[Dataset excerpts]
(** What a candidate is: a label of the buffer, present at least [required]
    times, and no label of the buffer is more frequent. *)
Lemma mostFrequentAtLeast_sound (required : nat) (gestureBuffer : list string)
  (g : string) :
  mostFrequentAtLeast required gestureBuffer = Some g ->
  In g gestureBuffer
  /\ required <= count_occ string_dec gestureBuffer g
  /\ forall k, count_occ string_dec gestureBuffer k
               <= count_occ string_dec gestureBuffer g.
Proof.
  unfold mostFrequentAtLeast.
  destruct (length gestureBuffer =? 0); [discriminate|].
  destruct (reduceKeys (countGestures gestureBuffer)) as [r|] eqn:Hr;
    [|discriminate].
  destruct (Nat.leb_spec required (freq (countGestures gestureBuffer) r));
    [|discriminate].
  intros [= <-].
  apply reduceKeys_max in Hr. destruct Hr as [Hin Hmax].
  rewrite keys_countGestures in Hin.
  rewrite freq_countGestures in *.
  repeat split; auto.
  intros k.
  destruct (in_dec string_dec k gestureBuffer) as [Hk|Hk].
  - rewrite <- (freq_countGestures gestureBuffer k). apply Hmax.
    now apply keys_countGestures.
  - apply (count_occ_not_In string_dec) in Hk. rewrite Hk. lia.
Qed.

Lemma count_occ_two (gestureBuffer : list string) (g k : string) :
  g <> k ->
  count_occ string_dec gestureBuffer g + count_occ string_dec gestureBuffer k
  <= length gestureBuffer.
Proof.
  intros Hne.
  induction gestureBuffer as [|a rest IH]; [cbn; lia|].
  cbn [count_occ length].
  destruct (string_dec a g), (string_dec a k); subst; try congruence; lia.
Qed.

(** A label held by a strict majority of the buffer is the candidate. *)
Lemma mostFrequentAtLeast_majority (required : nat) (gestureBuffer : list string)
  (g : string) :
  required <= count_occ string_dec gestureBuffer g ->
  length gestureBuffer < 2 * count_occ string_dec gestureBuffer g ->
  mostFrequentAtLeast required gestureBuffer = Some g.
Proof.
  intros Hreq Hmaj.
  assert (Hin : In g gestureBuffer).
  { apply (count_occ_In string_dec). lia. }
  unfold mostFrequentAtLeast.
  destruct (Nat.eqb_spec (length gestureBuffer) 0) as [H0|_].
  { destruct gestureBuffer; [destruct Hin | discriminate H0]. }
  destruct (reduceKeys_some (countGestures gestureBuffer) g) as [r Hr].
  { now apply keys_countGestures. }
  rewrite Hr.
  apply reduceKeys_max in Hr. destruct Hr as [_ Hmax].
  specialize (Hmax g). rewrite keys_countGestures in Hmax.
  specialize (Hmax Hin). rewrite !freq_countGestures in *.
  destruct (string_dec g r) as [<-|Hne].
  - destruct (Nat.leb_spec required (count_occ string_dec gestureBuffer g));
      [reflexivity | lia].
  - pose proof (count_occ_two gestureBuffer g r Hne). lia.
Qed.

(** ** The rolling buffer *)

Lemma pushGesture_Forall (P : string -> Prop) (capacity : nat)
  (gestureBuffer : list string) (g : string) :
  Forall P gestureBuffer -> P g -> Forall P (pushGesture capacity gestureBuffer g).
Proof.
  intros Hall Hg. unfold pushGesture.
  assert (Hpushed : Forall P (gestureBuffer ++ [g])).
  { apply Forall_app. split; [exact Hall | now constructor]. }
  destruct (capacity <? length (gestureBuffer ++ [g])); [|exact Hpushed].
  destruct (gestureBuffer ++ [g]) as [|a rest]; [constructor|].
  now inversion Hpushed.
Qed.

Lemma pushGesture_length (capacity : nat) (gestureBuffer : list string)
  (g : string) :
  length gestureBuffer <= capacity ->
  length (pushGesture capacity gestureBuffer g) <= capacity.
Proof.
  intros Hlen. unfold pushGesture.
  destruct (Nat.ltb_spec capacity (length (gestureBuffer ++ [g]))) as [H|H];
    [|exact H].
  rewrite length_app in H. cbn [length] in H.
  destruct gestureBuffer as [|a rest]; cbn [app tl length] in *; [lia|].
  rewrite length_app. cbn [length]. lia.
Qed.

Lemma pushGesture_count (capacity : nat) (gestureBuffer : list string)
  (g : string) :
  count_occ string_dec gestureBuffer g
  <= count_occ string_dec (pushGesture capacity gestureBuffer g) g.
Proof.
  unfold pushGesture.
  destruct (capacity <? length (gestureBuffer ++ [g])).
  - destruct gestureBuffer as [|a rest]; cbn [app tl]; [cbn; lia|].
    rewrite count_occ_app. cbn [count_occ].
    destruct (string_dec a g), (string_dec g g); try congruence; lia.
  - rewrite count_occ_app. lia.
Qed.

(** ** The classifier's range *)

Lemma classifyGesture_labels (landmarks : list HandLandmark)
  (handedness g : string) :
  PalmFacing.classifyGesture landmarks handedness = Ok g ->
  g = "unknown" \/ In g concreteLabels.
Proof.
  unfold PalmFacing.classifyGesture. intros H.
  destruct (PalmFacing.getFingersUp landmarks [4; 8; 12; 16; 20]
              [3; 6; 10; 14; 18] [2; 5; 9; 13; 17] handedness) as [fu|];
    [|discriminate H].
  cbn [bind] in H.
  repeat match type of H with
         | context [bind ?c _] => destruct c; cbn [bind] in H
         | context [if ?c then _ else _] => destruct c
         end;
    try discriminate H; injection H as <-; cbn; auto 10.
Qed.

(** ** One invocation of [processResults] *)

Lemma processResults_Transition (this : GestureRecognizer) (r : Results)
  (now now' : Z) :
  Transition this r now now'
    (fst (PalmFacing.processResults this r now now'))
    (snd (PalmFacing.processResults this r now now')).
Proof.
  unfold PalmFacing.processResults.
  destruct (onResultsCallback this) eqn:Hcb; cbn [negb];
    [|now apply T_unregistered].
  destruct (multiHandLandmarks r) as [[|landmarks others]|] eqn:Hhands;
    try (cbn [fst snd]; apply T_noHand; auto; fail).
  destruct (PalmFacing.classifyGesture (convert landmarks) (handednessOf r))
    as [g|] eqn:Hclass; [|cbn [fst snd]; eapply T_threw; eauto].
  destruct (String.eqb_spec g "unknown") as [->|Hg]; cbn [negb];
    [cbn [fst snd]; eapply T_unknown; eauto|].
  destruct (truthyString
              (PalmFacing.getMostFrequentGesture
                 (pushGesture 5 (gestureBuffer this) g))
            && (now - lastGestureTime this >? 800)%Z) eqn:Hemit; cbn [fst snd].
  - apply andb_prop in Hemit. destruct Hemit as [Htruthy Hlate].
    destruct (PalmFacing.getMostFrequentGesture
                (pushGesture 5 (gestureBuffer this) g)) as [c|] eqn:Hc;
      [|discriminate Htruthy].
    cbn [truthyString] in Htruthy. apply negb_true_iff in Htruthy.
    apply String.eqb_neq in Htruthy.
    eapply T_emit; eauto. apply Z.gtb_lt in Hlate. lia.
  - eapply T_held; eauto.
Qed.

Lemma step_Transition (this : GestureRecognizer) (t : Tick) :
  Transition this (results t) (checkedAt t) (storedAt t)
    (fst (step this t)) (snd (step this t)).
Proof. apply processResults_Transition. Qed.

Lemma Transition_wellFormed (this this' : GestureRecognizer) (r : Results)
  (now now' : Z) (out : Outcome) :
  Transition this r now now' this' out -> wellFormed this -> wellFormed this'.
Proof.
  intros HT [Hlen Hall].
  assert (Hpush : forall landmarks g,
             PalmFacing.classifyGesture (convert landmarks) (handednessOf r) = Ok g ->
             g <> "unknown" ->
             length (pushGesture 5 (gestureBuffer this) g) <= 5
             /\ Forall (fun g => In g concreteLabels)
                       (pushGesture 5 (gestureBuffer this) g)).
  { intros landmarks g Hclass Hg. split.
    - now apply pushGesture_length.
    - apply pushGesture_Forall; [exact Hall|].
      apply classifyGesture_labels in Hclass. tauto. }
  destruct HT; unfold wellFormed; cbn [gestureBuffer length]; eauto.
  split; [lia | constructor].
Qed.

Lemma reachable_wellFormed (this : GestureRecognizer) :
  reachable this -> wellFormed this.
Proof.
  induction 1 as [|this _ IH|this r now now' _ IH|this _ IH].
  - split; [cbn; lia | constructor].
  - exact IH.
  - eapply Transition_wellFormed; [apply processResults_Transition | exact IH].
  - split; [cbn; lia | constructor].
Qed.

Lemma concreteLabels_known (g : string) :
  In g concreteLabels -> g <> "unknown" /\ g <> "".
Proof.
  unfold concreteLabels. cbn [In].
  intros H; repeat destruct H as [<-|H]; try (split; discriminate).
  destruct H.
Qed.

--

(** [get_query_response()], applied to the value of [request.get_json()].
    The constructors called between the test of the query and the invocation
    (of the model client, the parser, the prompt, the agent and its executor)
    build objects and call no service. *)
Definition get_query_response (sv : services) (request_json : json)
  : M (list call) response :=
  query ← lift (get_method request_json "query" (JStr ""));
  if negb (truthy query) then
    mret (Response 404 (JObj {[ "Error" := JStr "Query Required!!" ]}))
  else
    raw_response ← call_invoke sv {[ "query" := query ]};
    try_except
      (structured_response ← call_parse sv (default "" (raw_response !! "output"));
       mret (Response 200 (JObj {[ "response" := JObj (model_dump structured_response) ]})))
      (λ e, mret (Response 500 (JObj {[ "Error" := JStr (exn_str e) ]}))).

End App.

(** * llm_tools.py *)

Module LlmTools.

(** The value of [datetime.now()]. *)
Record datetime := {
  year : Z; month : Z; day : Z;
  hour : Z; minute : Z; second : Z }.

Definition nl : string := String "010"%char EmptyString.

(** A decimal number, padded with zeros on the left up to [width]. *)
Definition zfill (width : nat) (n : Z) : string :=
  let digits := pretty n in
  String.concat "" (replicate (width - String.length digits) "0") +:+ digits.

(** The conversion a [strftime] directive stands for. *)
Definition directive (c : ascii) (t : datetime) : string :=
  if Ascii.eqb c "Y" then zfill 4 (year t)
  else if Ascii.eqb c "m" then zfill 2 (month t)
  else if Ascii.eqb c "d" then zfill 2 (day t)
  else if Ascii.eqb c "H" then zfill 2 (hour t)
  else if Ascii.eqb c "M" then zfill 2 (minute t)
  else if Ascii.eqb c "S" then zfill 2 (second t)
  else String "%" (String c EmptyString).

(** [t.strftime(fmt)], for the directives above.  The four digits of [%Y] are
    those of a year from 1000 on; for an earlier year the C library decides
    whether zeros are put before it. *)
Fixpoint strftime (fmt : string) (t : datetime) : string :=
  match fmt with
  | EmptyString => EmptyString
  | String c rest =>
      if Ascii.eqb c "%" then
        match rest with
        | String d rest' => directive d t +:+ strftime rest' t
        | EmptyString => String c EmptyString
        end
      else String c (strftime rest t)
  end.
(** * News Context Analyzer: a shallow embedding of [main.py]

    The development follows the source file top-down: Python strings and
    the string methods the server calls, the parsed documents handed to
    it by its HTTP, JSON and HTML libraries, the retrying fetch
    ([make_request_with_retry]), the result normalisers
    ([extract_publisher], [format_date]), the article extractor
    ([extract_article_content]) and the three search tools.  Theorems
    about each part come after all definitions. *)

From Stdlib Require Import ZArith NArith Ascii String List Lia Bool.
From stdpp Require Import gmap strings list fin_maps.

• [About this exercise]
Which of the lines in the data contain the string "repeat"? Return each one.

• [Response to the exercise]
  repeat split; auto.
  repeat match type of H with
  intros H; repeat destruct H as [<-|H]; try (split; discriminate).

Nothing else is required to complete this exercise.